What to work on -
Take the records below and retype them line by line, from the first line through the one containing "FilterBytes r = None) /\"; stop there.

Material supplied -
= Beginning of Section =

(** C3. In every row of a loaded table, FilterBytes is the value the fixed
    lookup gives for the row's FilterComplexity label: none 0, simple 7,
    medium 15, complex 30, and missing (NaN) for every other label; rows
    with the same label therefore have the same FilterBytes. *)
Theorem filter_bytes_is_fixed_lookup `{Externals} csv_path w df w' :
  load_and_prepare_data csv_path w = (inr df, w') ->
  forall r : row, r ∈ df ->
    FilterBytes r = filter_bytes_of (FilterComplexity r) /\
    (FilterComplexity r = Some "none" -> FilterBytes r = Some 0%Z) /\
    (FilterComplexity r = Some "simple" -> FilterBytes r = Some 7%Z) /\
    (FilterComplexity r = Some "medium" -> FilterBytes r = Some 15%Z) /\
    (FilterComplexity r = Some "complex" -> FilterBytes r = Some 30%Z) /\
    (FilterComplexity r ∉ [Some "none"; Some "simple"; Some "medium"; Some "complex"] ->
     FilterBytes r = None) /\
    (forall r' : row, r' ∈ df -> FilterComplexity r' = FilterComplexity r ->
                FilterBytes r' = FilterBytes r).
Proof.
  intros Hload.
  destruct (load_and_prepare_data_table _ _ _ _ Hload) as (text & raw & _ & _ & ->).
  assert (Hall : forall r, r ∈ map add_filter_bytes raw ->
                           FilterBytes r = filter_bytes_of (FilterComplexity r)).
  { intros r Hr. apply list_elem_of_fmap in Hr. destruct Hr as (r0 & -> & _).
    apply map_label_lookup. }
  intros r Hr. pose proof (Hall r Hr) as Hfb.
  repeat split; try (intros Hl; rewrite Hfb, Hl; reflexivity).
  - exact Hfb.
  - intros Hout. rewrite Hfb. destruct (FilterComplexity r) as [s|]; [|reflexivity].
    unfold filter_bytes_of. rewrite !not_elem_of_cons in Hout.
    destruct Hout as (H0 & H1 & H2 & H3 & _).
    destruct (String.eqb_spec s "none") as [->|_]; [congruence|].
    destruct (String.eqb_spec s "simple") as [->|_]; [congruence|].
    destruct (String.eqb_spec s "medium") as [->|_]; [congruence|].
    destruct (String.eqb_spec s "complex") as [->|_]; [congruence|].
    reflexivity.
  - intros r' Hr' Hsame. rewrite Hfb, (Hall r' Hr'), Hsame. reflexivity.
Qed.

Lemma filter_bytes_is_fixed_lookup_witness :
  FilterBytes (add_filter_bytes Fixture.max_row) = None /\
  FilterBytes (add_filter_bytes Fixture.sum_row) = Some 7%Z.
Proof.
  destruct (filter_bytes_is_fixed_lookup (H := Fixture.routines) "partial.csv" Fixture.start
              Fixture.partial
              (snd (@load_and_prepare_data Fixture.routines "partial.csv" Fixture.start))
              ltac:(vm_compute; reflexivity)
              (add_filter_bytes Fixture.max_row) ltac:(vm_compute; right; left))
    as (_ & _ & _ & _ & _ & Hother & _).
  destruct (filter_bytes_is_fixed_lookup (H := Fixture.routines) "partial.csv" Fixture.start
              Fixture.partial
              (snd (@load_and_prepare_data Fixture.routines "partial.csv" Fixture.start))
              ltac:(vm_compute; reflexivity)
              (add_filter_bytes Fixture.sum_row) ltac:(vm_compute; left))
    as (_ & _ & Hsimple & _).
  split; [apply Hother | apply Hsimple; reflexivity].
  repeat (apply not_elem_of_cons; split; [discriminate|]). apply not_elem_of_nil.
Defined.

(** ** The feature matrix *)

Lemma dummies_has_column v labels :
  has_column ("Op_" +:+ v) (get_dummies labels "Op") = bool_decide (Some v ∈ labels).
Proof.
  unfold has_column, get_dummies.
  destruct (bool_decide_reflect (Some v ∈ labels)) as [Hin|Hout].
  - apply existsb_exists. apply elem_of_categories in Hin.
    eexists. split; [apply in_map, list_elem_of_In, Hin|].
    apply String.eqb_refl.
  - apply not_true_iff_false. intros Hex. apply existsb_exists in Hex.
    destruct Hex as (c & Hc & Heq). apply in_map_iff in Hc.
    destruct Hc as (v' & <- & Hv'). apply String.eqb_eq in Heq.
    change (String "O" (String "p" (String "_" v')) = String "O" (String "p" (String "_" v)))
      in Heq.
    injection Heq as Heq. subst v'.
    apply Hout, elem_of_categories, list_elem_of_In, Hv'.
Qed.

Lemma dummies_without_count labels :
  filter (fun c : string * list cell => fst c <> "Op_COUNT") (get_dummies labels "Op")
  = map (fun v => ("Op_" +:+ v, map (fun o => CBool (bool_decide (o = Some v))) labels))
        (filter (fun v => v <> "COUNT") (categories labels)).
Proof.
  unfold get_dummies, frame. induction (categories labels) as [|v l IH]; [reflexivity|].
  rewrite map_cons, (filter_cons (fun v => v <> "COUNT")).
  rewrite (filter_cons (fun c : string * list cell => fst c <> "Op_COUNT")), IH.
  destruct (decide (v <> "COUNT")) as [Hv|Hv];
    destruct (decide (fst ("Op" +:+ "_" +:+ v,
                           map (fun o => CBool (bool_decide (o = Some v))) labels)
                      <> "Op_COUNT")) as [Hc|Hc]; try reflexivity.
  - exfalso. apply Hc. intros Heq. apply Hv.
    change (String "O" (String "p" (String "_" v)) = String "O" (String "p" (String "_" "COUNT")))
      in Heq.
    injection Heq as Heq. exact Heq.
  - exfalso. apply Hv. intros ->. apply Hc. reflexivity.
Qed.

Lemma operations_of_loaded (raw : list csv_record) :
  map (fun r : row => Operation r) (map add_filter_bytes raw) = map Operation raw.
Proof. rewrite map_map. reflexivity. Qed.

(** Lines 74 to 84 build the described matrix when a COUNT row is there, and
    raise on the drop of [Op_COUNT] otherwise. *)
Lemma feature_matrix_described df include_interaction :
  feature_matrix df include_interaction =
  if bool_decide (Some "COUNT" ∈ map (fun r : row => Operation r) df)
  then inr (described_feature_matrix df include_interaction)
  else inl (KeyError "['Op_COUNT'] not found in axis").
Proof.
  unfold feature_matrix.
  change (select ["Rows"; "Columns"; "FilterBytes"] df)
    with (@inr exn frame [ ("Rows", ints Rows df); ("Columns", ints Columns df);
                           ("FilterBytes", map (fun r : row => int_or_nan (FilterBytes r)) df) ]).
  rewrite exn_bind_inr. unfold drop.
  rewrite (dummies_has_column "COUNT").
  destruct (bool_decide (Some "COUNT" ∈ map (fun r : row => Operation r) df)); [|reflexivity].
  rewrite exn_bind_inr, dummies_without_count.
  unfold described_feature_matrix, concat, indicator_labels, indicator.
  rewrite (map_ext _ (fun v => ("Op_" +:+ v,
                                map (fun r : row => CBool (bool_decide (Operation r = Some v))) df)))
    by (intros v; rewrite map_map; reflexivity).
  destruct include_interaction; reflexivity.
Qed.

Lemma indicator_labels_spec df v :
  v ∈ indicator_labels df <->
  Some v ∈ map (fun r : row => Operation r) df /\ v <> "COUNT".
Proof.
  unfold indicator_labels. rewrite list_elem_of_filter, elem_of_categories. tauto.
Qed.




Example feature_matrix_of_fixture :
  feature_matrix Fixture.prepared true =
  inr [ ("Rows", [CInt 10; CInt 20]); ("Columns", [CInt 3; CInt 3]);
        ("FilterBytes", [CInt 0; CInt 7]); ("Rows_x_Columns", [CInt 30; CInt 60]);
        ("Op_SUM", [CBool false; CBool true]) ].
Proof. vm_compute. reflexivity. Qed.

(** ** The whole run *)

Section Runs.

Context `{lib : Externals}.

Lemma write_all_outputs (o : exn + (string * string)) (fs : gmap string string) :
  write_all (outputs o) fs =
  match o with
  | inr (png, code) => <["estimateJobGas.ts" := code]> (<["gas_analysis.png" := png]> fs)
  | inl _ => fs
  end.
Proof. destruct o as [e|[png code]]; reflexivity. Qed.

(** [main] with a path on the command line: exit status, files and the log
    of opened files are those of the outcome. *)
Lemma main_runs prog path rest w :
  exists w', main (prog :: path :: rest) w
             = (status (analysis_outcome path (files w !! path)), w') /\
    files w' = write_all (outputs (analysis_outcome path (files w !! path))) (files w) /\
    io_log w' = io_log w ++ reads path (files w !! path)
                ++ output_events (analysis_outcome path (files w !! path)) /\
    exists lines, stdout w' = stdout w ++ lines.
Proof.
  unfold main. change (length (prog :: path :: rest) <? 2)%nat with false.
  change (nth 1 (prog :: path :: rest) "") with path. cbv iota zeta.
  destruct (run_analysis_returns path w) as (w1 & Hrun & Hf & Hi & He & lines & Ho).
  rewrite Hrun.
  destruct (analysis_outcome path (files w !! path)) as [e|[png code]]; simpl completed.
  - destruct e; eexists; (split; [reflexivity|]); simpl; rewrite Hf, Hi, Ho;
      (repeat split; rewrite <- ?app_assoc; eexists; reflexivity).
  - eexists. split; [reflexivity|]. rewrite Hf, Hi, Ho. repeat split. eauto.
Qed.

Lemma main_usage argv w :
  (length argv < 2)%nat ->
  main argv w =
  (1%Z, {| files := files w;
           stdout := stdout w ++
             [ [Lit "Usage: python analyze_gas_results.py <csv_file>"];
               [Lit (nl +:+ "Example: python analyze_gas_results.py gas_benchmark_results.csv")] ];
           stderr := stderr w;
           io_log := io_log w |}).
Proof.
  intros Hlen. unfold main.
  destruct (Nat.ltb_spec (length argv) 2) as [_|Hge]; [|lia].
  unfold emit. simpl. rewrite <- app_assoc. reflexivity.
Qed.
Lemma load_restore_agree (d : list (string * json)) (st : state.BotState) :
  (forall k, k ∈ unchecked.int_keys d -> int_ctor k = py_int k) ->
  agree (state.load_restore Decimal_ctor fromisoformat d st)
    (unchecked.load_restore Decimal_ctor fromisoformat int_ctor d
       (unchecked.of_state st)).
Proof.
  intros Hint.
  assert (Hkey : forall key k,
             key ∈ ["trades_taken"; "ref_levels"; "session_trade_eligible_time";
                    "fetch_attempted"]%string ->
             k ∈ match items (default (JObj []) (dict_get key d)) with
                 | Some l => map fst l
                 | None => []
                 end ->
             int_ctor k = py_int k).
  { intros key k Hin Hk. apply Hint. unfold unchecked.int_keys.
    apply list_elem_of_In, in_flat_map. exists key.
    split; by apply list_elem_of_In. }
  unfold state.load_restore, unchecked.load_restore.
  apply bind_agree.
  { apply load_items_agree. intros x s Hx.
    unfold state.load_trades_taken, unchecked.load_trades_taken.
    rewrite (Hkey "trades_taken"%string (fst x)) by (done || set_solver).
    destruct (py_int (fst x)) as [sid |]; [| done].
    change (unchecked.trades_taken (unchecked.of_state s))
      with (unchecked.of_counter <$> state.trades_taken s).
    rewrite lookup_fmap.
    destruct (state.trades_taken s !! sid) as [c0 |] eqn:Hc; simpl.
    - rewrite ?bool_decide_eq_true_2 by by eexists.
      destruct (getitem (snd x) "count") as [c |]; [| done].
      destruct (getitem (snd x) "directions") as [dirs |]; [| done].
      destruct (state.as_int c) as [c' |] eqn:Hci; [| done].
      destruct (state.as_str_list dirs) as [d' |] eqn:Hdi; [| done].
      apply as_int_inv in Hci as ->. apply as_str_list_inv in Hdi as ->.
      simpl. f_equal. unfold unchecked.of_state, unchecked.set_trades_taken.
      simpl. by rewrite fmap_insert.
    - rewrite ?bool_decide_eq_false_2 by (by intros [? ?]). done. }
  intros st1. apply bind_agree.
  { destruct (iter _) as [l |]; [| done].
    apply for_each_agree. intros x s _.
    unfold state.load_active_trade, unchecked.load_active_trade.
    destruct (getitem x "side") as [v1 |]; simpl; [| done].
    destruct (getitem x "tp" ≫= Decimal_ctor) as [v2 |]; simpl; [| done].
    destruct (getitem x "sl" ≫= Decimal_ctor) as [v3 |]; simpl; [| done].
    destruct (getitem x "sess_name") as [v4 |]; simpl; [| done].
    destruct (getitem x "cutoff_h") as [v5 |]; simpl; [| done].
    destruct (getitem x "sess_id") as [v6 |]; simpl; [| done].
    destruct (getitem x "entry_price" ≫= Decimal_ctor) as [v7 |]; simpl;
      [| done].
    destruct (state.as_str v1) as [a1 |] eqn:H1; [| done].
    destruct (state.as_str v4) as [a4 |] eqn:H4; [| done].
    destruct (state.as_int v5) as [a5 |] eqn:H5; [| done].
    destruct (state.as_int v6) as [a6 |] eqn:H6; [| done].
    apply as_str_inv in H1 as ->. apply as_str_inv in H4 as ->.
    apply as_int_inv in H5 as ->. apply as_int_inv in H6 as ->.
    simpl. f_equal. unfold unchecked.of_state, unchecked.set_active_trades.
    simpl. by rewrite map_app. }
  intros st2. apply bind_agree.
  { apply load_items_agree. intros x s Hx.
    unfold state.load_ref_levels, unchecked.load_ref_levels.
    rewrite (Hkey "ref_levels"%string (fst x)) by (done || set_solver).
    destruct (py_int (fst x)) as [sid |]; [| done].
    destruct (truthy (snd x)); [| done].
    change (unchecked.load_levels_dict Decimal_ctor)
      with (state.load_levels_dict Decimal_ctor).
    destruct (items (snd x) ≫= state.load_levels_dict Decimal_ctor); done. }
  intros st3. apply bind_agree.
  { apply load_items_agree. intros x s Hx.
    unfold state.load_eligible_time, unchecked.load_eligible_time.
    rewrite (Hkey "session_trade_eligible_time"%string (fst x))
      by (done || set_solver).
    destruct (py_int (fst x)) as [sid |]; [| done].
    destruct (truthy (snd x)); [| done].
    destruct (fromisoformat (snd x)); done. }
  intros st4.
  apply load_items_agree. intros x s Hx.
  unfold state.load_fetch_attempted, unchecked.load_fetch_attempted.
  rewrite (Hkey "fetch_attempted"%string (fst x)) by (done || set_solver).
  destruct (py_int (fst x)) as [sid |]; [| done].
  destruct (state.as_bool (snd x)) as [b |] eqn:Hb; [| done].
  apply as_bool_inv in Hb as ->.
  simpl. f_equal. unfold unchecked.of_state, unchecked.set_fetch_attempted.
  simpl. by rewrite fmap_insert.
Qed.

(** Where [state.load] returns a state, [StateManager.load] returns that
    state: the typed model agrees with the run on unchecked values,
    provided [int] reads the keys of the file as [py_int] does (as it does
    on ASCII keys). *)
Lemma load_agrees (ids : list Z) (today_str : string) (f : state.stored)
    (st : state.BotState) :
  (forall d k, f = state.Doc (JObj d) -> k ∈ unchecked.int_keys d ->
               int_ctor k = py_int k) ->
  state.load Decimal_ctor fromisoformat ids today_str f = Some st ->
  unchecked.load Decimal_ctor fromisoformat int_ctor ids today_str f
  = unchecked.of_state st.
Proof.
  intros Hint.
  assert (H0 : unchecked.init_session_maps (unchecked.BotState_new None) ids
               = unchecked.of_state
                   (state.init_session_maps (state.BotState_new None) ids)).
  { rewrite <- of_state_init_session_maps. f_equal. }
  unfold state.load, unchecked.load. rewrite H0.
  destruct f as [| | [| | | | | | d]]; try (by intros [= <-]).
  destruct (state.date_matches _ _); [| by intros [= <-]].
  pose proof (load_restore_agree d
                (state.set_last_reset_date (Some today_str)
                   (state.init_session_maps (state.BotState_new None) ids))
                (fun k => Hint d k eq_refl)) as Hag.
  change (unchecked.set_last_reset_date (Some today_str)
            (unchecked.of_state
               (state.init_session_maps (state.BotState_new None) ids)))
    with (unchecked.of_state
            (state.set_last_reset_date (Some today_str)
               (state.init_session_maps (state.BotState_new None) ids))).
  destruct (state.load_restore _ _ _ _) as [st' | st' |]; simpl in Hag;
    [| | discriminate]; rewrite Hag; by intros [= <-].
Qed.

End agreement_facts.

(** ** The reconnect counter *)

Section reconnect_facts.
Import pyjson state main.

Lemma process_entry_session_reconnect_count c_close now_la curr_h order s_id cfg
    st w :
  reconnect_count
    (entries_state (process_entry_session c_close now_la curr_h order s_id cfg st w))
  = reconnect_count st.
Proof.
  unfold process_entry_session.
  repeat case_match; simplify_eq; simpl; done.
Qed.

Lemma process_entries_from_reconnect_count c_close now_la curr_h orders sessions :
  forall st w,
    reconnect_count
      (entries_state (process_entries_from c_close now_la curr_h orders sessions st w))
    = reconnect_count st.
Proof.
  induction sessions as [| [s_id cfg] rest IH]; intros st w; simpl; [done |].
  pose proof (process_entry_session_reconnect_count c_close now_la curr_h
                (orders s_id) s_id cfg st w) as Hstep.
  destruct (process_entry_session _ _ _ _ _ _ _ _) as [st' w' | st'];
    simpl in *; [| done].
  by rewrite IH.
Qed.

Lemma process_exits_reconnect_count c_close curr_h st :
  reconnect_count (process_exits c_close curr_h st) = reconnect_count st.
Proof. unfold process_exits. by destruct (active_trades st). Qed.

Lemma check_levels_session_reconnect_count now_la fetch s_id cfg st :
  match check_levels_session now_la fetch s_id cfg st with
  | LevelsNext st' | LevelsRaised st' | LevelsCancelled st' =>
      reconnect_count st' = reconnect_count st
  end.
Proof.
  unfold check_levels_session. cbv zeta.
  destruct (pydatetime.hour now_la <? config.start_hour cfg); [done |].
  case_bool_decide; [done |].
  destruct (default false (fetch_attempted st !! s_id)); [done |].
  destruct fetch as [| lvls | | lvls]; simpl;
    repeat case_match; simplify_eq; done.
Qed.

= End of Section =

Task result -
(** C3. In every row of a loaded table, FilterBytes is the value the fixed
    lookup gives for the row's FilterComplexity label: none 0, simple 7,
    medium 15, complex 30, and missing (NaN) for every other label; rows
    with the same label therefore have the same FilterBytes. *)
Theorem filter_bytes_is_fixed_lookup `{Externals} csv_path w df w' :
  load_and_prepare_data csv_path w = (inr df, w') ->
  forall r : row, r ∈ df ->
    FilterBytes r = filter_bytes_of (FilterComplexity r) /\
    (FilterComplexity r = Some "none" -> FilterBytes r = Some 0%Z) /\
    (FilterComplexity r = Some "simple" -> FilterBytes r = Some 7%Z) /\
    (FilterComplexity r = Some "medium" -> FilterBytes r = Some 15%Z) /\
    (FilterComplexity r = Some "complex" -> FilterBytes r = Some 30%Z) /\
    (FilterComplexity r ∉ [Some "none"; Some "simple"; Some "medium"; Some "complex"] ->
     FilterBytes r = None) /\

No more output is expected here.